* What the task asks
Every record shown below should be duplicated exactly.

* Material shown

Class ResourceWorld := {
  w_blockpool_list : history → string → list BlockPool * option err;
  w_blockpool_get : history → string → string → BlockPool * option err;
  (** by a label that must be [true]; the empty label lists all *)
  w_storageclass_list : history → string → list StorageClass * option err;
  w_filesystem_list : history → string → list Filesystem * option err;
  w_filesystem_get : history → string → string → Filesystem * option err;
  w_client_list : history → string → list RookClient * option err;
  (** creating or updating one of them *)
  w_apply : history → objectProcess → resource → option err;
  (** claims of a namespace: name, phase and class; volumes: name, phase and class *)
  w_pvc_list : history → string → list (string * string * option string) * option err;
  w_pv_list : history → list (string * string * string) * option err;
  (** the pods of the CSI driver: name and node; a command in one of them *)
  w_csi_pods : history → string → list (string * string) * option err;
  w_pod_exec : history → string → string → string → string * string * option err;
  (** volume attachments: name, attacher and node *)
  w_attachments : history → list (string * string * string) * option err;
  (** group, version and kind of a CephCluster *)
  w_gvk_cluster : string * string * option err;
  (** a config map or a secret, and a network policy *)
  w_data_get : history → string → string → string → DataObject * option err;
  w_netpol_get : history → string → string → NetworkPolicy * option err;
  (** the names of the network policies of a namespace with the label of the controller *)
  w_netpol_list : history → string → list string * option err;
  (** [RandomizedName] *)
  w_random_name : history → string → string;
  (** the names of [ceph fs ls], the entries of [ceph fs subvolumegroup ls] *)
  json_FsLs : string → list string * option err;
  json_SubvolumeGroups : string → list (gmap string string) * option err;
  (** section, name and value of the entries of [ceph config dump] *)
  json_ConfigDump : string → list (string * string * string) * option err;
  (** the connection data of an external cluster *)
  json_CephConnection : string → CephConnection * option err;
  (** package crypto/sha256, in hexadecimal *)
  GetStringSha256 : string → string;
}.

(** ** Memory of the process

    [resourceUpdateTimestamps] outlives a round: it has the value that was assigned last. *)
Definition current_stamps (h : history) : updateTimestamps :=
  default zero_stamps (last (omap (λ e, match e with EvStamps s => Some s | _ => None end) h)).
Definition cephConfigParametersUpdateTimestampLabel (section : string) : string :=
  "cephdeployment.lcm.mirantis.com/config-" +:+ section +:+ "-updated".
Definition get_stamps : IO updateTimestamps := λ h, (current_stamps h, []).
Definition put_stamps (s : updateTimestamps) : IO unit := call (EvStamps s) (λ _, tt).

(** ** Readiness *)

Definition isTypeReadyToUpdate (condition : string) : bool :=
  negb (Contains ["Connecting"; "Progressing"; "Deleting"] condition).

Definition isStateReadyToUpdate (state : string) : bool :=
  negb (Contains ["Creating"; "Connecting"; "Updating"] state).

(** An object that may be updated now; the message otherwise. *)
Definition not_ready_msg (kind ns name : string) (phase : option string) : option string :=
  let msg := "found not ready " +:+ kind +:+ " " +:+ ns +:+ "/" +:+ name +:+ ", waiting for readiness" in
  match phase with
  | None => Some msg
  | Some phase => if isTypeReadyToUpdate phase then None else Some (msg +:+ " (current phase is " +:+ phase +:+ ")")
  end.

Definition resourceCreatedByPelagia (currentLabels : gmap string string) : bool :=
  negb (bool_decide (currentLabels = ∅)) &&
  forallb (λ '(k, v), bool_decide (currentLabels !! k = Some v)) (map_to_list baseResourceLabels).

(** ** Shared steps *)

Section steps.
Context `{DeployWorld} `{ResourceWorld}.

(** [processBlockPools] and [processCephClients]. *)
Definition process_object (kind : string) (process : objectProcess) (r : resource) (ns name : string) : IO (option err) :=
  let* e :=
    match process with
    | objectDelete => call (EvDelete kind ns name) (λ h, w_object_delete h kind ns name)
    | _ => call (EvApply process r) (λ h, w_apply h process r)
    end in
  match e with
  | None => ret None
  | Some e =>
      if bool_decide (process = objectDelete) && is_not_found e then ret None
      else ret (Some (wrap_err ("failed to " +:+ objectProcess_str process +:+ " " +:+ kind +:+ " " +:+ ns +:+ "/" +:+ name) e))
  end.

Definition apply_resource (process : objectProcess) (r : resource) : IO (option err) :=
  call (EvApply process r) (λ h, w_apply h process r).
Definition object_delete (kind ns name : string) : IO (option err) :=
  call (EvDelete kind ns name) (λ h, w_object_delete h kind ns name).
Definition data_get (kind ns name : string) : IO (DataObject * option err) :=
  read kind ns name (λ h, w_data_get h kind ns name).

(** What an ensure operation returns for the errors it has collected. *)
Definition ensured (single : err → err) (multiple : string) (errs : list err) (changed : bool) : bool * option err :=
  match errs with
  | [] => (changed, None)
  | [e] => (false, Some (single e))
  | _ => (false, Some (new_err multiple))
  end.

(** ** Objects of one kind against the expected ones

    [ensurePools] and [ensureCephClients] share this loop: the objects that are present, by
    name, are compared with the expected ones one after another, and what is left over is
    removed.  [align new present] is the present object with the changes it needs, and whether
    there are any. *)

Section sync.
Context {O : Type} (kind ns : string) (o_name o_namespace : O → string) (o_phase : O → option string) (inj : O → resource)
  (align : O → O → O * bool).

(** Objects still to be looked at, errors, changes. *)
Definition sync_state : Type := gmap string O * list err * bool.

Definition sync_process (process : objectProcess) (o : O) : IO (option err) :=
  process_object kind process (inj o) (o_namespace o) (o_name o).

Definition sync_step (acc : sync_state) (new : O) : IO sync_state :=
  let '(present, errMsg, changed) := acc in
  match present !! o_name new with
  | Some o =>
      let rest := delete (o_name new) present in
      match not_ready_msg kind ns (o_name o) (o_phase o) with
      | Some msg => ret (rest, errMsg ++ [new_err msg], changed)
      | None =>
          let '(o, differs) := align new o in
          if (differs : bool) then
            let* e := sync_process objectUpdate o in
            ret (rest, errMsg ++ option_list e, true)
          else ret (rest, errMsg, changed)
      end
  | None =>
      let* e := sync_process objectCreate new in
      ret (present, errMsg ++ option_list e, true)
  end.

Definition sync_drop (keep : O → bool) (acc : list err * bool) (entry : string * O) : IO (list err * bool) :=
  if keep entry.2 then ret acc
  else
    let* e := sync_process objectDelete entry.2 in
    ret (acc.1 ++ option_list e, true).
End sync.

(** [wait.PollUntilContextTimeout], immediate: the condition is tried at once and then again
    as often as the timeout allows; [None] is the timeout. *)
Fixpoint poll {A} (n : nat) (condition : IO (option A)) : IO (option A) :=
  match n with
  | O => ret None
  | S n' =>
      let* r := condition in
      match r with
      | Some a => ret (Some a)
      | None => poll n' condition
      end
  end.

* Output for this task
Class ResourceWorld := {
  w_blockpool_list : history → string → list BlockPool * option err;
  w_blockpool_get : history → string → string → BlockPool * option err;
  (** by a label that must be [true]; the empty label lists all *)
  w_storageclass_list : history → string → list StorageClass * option err;
  w_filesystem_list : history → string → list Filesystem * option err;
  w_filesystem_get : history → string → string → Filesystem * option err;
  w_client_list : history → string → list RookClient * option err;
  (** creating or updating one of them *)
  w_apply : history → objectProcess → resource → option err;
  (** claims of a namespace: name, phase and class; volumes: name, phase and class *)
  w_pvc_list : history → string → list (string * string * option string) * option err;
  w_pv_list : history → list (string * string * string) * option err;
  (** the pods of the CSI driver: name and node; a command in one of them *)
  w_csi_pods : history → string → list (string * string) * option err;
  w_pod_exec : history → string → string → string → string * string * option err;
  (** volume attachments: name, attacher and node *)
  w_attachments : history → list (string * string * string) * option err;
  (** group, version and kind of a CephCluster *)
  w_gvk_cluster : string * string * option err;
  (** a config map or a secret, and a network policy *)
  w_data_get : history → string → string → string → DataObject * option err;
  w_netpol_get : history → string → string → NetworkPolicy * option err;
  (** the names of the network policies of a namespace with the label of the controller *)
  w_netpol_list : history → string → list string * option err;
  (** [RandomizedName] *)
  w_random_name : history → string → string;
  (** the names of [ceph fs ls], the entries of [ceph fs subvolumegroup ls] *)
  json_FsLs : string → list string * option err;
  json_SubvolumeGroups : string → list (gmap string string) * option err;
  (** section, name and value of the entries of [ceph config dump] *)
  json_ConfigDump : string → list (string * string * string) * option err;
  (** the connection data of an external cluster *)
  json_CephConnection : string → CephConnection * option err;
  (** package crypto/sha256, in hexadecimal *)
  GetStringSha256 : string → string;
}.

(** ** Memory of the process

    [resourceUpdateTimestamps] outlives a round: it has the value that was assigned last. *)
Definition current_stamps (h : history) : updateTimestamps :=
  default zero_stamps (last (omap (λ e, match e with EvStamps s => Some s | _ => None end) h)).
Definition cephConfigParametersUpdateTimestampLabel (section : string) : string :=
  "cephdeployment.lcm.mirantis.com/config-" +:+ section +:+ "-updated".
Definition get_stamps : IO updateTimestamps := λ h, (current_stamps h, []).
Definition put_stamps (s : updateTimestamps) : IO unit := call (EvStamps s) (λ _, tt).

(** ** Readiness *)

Definition isTypeReadyToUpdate (condition : string) : bool :=
  negb (Contains ["Connecting"; "Progressing"; "Deleting"] condition).

Definition isStateReadyToUpdate (state : string) : bool :=
  negb (Contains ["Creating"; "Connecting"; "Updating"] state).

(** An object that may be updated now; the message otherwise. *)
Definition not_ready_msg (kind ns name : string) (phase : option string) : option string :=
  let msg := "found not ready " +:+ kind +:+ " " +:+ ns +:+ "/" +:+ name +:+ ", waiting for readiness" in
  match phase with
  | None => Some msg
  | Some phase => if isTypeReadyToUpdate phase then None else Some (msg +:+ " (current phase is " +:+ phase +:+ ")")
  end.

Definition resourceCreatedByPelagia (currentLabels : gmap string string) : bool :=
  negb (bool_decide (currentLabels = ∅)) &&
  forallb (λ '(k, v), bool_decide (currentLabels !! k = Some v)) (map_to_list baseResourceLabels).

(** ** Shared steps *)

Section steps.
Context `{DeployWorld} `{ResourceWorld}.

(** [processBlockPools] and [processCephClients]. *)
Definition process_object (kind : string) (process : objectProcess) (r : resource) (ns name : string) : IO (option err) :=
  let* e :=
    match process with
    | objectDelete => call (EvDelete kind ns name) (λ h, w_object_delete h kind ns name)
    | _ => call (EvApply process r) (λ h, w_apply h process r)
    end in
  match e with
  | None => ret None
  | Some e =>
      if bool_decide (process = objectDelete) && is_not_found e then ret None
      else ret (Some (wrap_err ("failed to " +:+ objectProcess_str process +:+ " " +:+ kind +:+ " " +:+ ns +:+ "/" +:+ name) e))
  end.

Definition apply_resource (process : objectProcess) (r : resource) : IO (option err) :=
  call (EvApply process r) (λ h, w_apply h process r).
Definition object_delete (kind ns name : string) : IO (option err) :=
  call (EvDelete kind ns name) (λ h, w_object_delete h kind ns name).
Definition data_get (kind ns name : string) : IO (DataObject * option err) :=
  read kind ns name (λ h, w_data_get h kind ns name).

(** What an ensure operation returns for the errors it has collected. *)
Definition ensured (single : err → err) (multiple : string) (errs : list err) (changed : bool) : bool * option err :=
  match errs with
  | [] => (changed, None)
  | [e] => (false, Some (single e))
  | _ => (false, Some (new_err multiple))
  end.

(** ** Objects of one kind against the expected ones

    [ensurePools] and [ensureCephClients] share this loop: the objects that are present, by
    name, are compared with the expected ones one after another, and what is left over is
    removed.  [align new present] is the present object with the changes it needs, and whether
    there are any. *)

Section sync.
Context {O : Type} (kind ns : string) (o_name o_namespace : O → string) (o_phase : O → option string) (inj : O → resource)
  (align : O → O → O * bool).

(** Objects still to be looked at, errors, changes. *)
Definition sync_state : Type := gmap string O * list err * bool.

Definition sync_process (process : objectProcess) (o : O) : IO (option err) :=
  process_object kind process (inj o) (o_namespace o) (o_name o).

Definition sync_step (acc : sync_state) (new : O) : IO sync_state :=
  let '(present, errMsg, changed) := acc in
  match present !! o_name new with
  | Some o =>
      let rest := delete (o_name new) present in
      match not_ready_msg kind ns (o_name o) (o_phase o) with
      | Some msg => ret (rest, errMsg ++ [new_err msg], changed)
      | None =>
          let '(o, differs) := align new o in
          if (differs : bool) then
            let* e := sync_process objectUpdate o in
            ret (rest, errMsg ++ option_list e, true)
          else ret (rest, errMsg, changed)
      end
  | None =>
      let* e := sync_process objectCreate new in
      ret (present, errMsg ++ option_list e, true)
  end.

Definition sync_drop (keep : O → bool) (acc : list err * bool) (entry : string * O) : IO (list err * bool) :=
  if keep entry.2 then ret acc
  else
    let* e := sync_process objectDelete entry.2 in
    ret (acc.1 ++ option_list e, true).
End sync.

(** [wait.PollUntilContextTimeout], immediate: the condition is tried at once and then again
    as often as the timeout allows; [None] is the timeout. *)
Fixpoint poll {A} (n : nat) (condition : IO (option A)) : IO (option A) :=
  match n with
  | O => ret None
  | S n' =>
      let* r := condition in
      match r with
      | Some a => ret (Some a)
      | None => poll n' condition
      end
  end.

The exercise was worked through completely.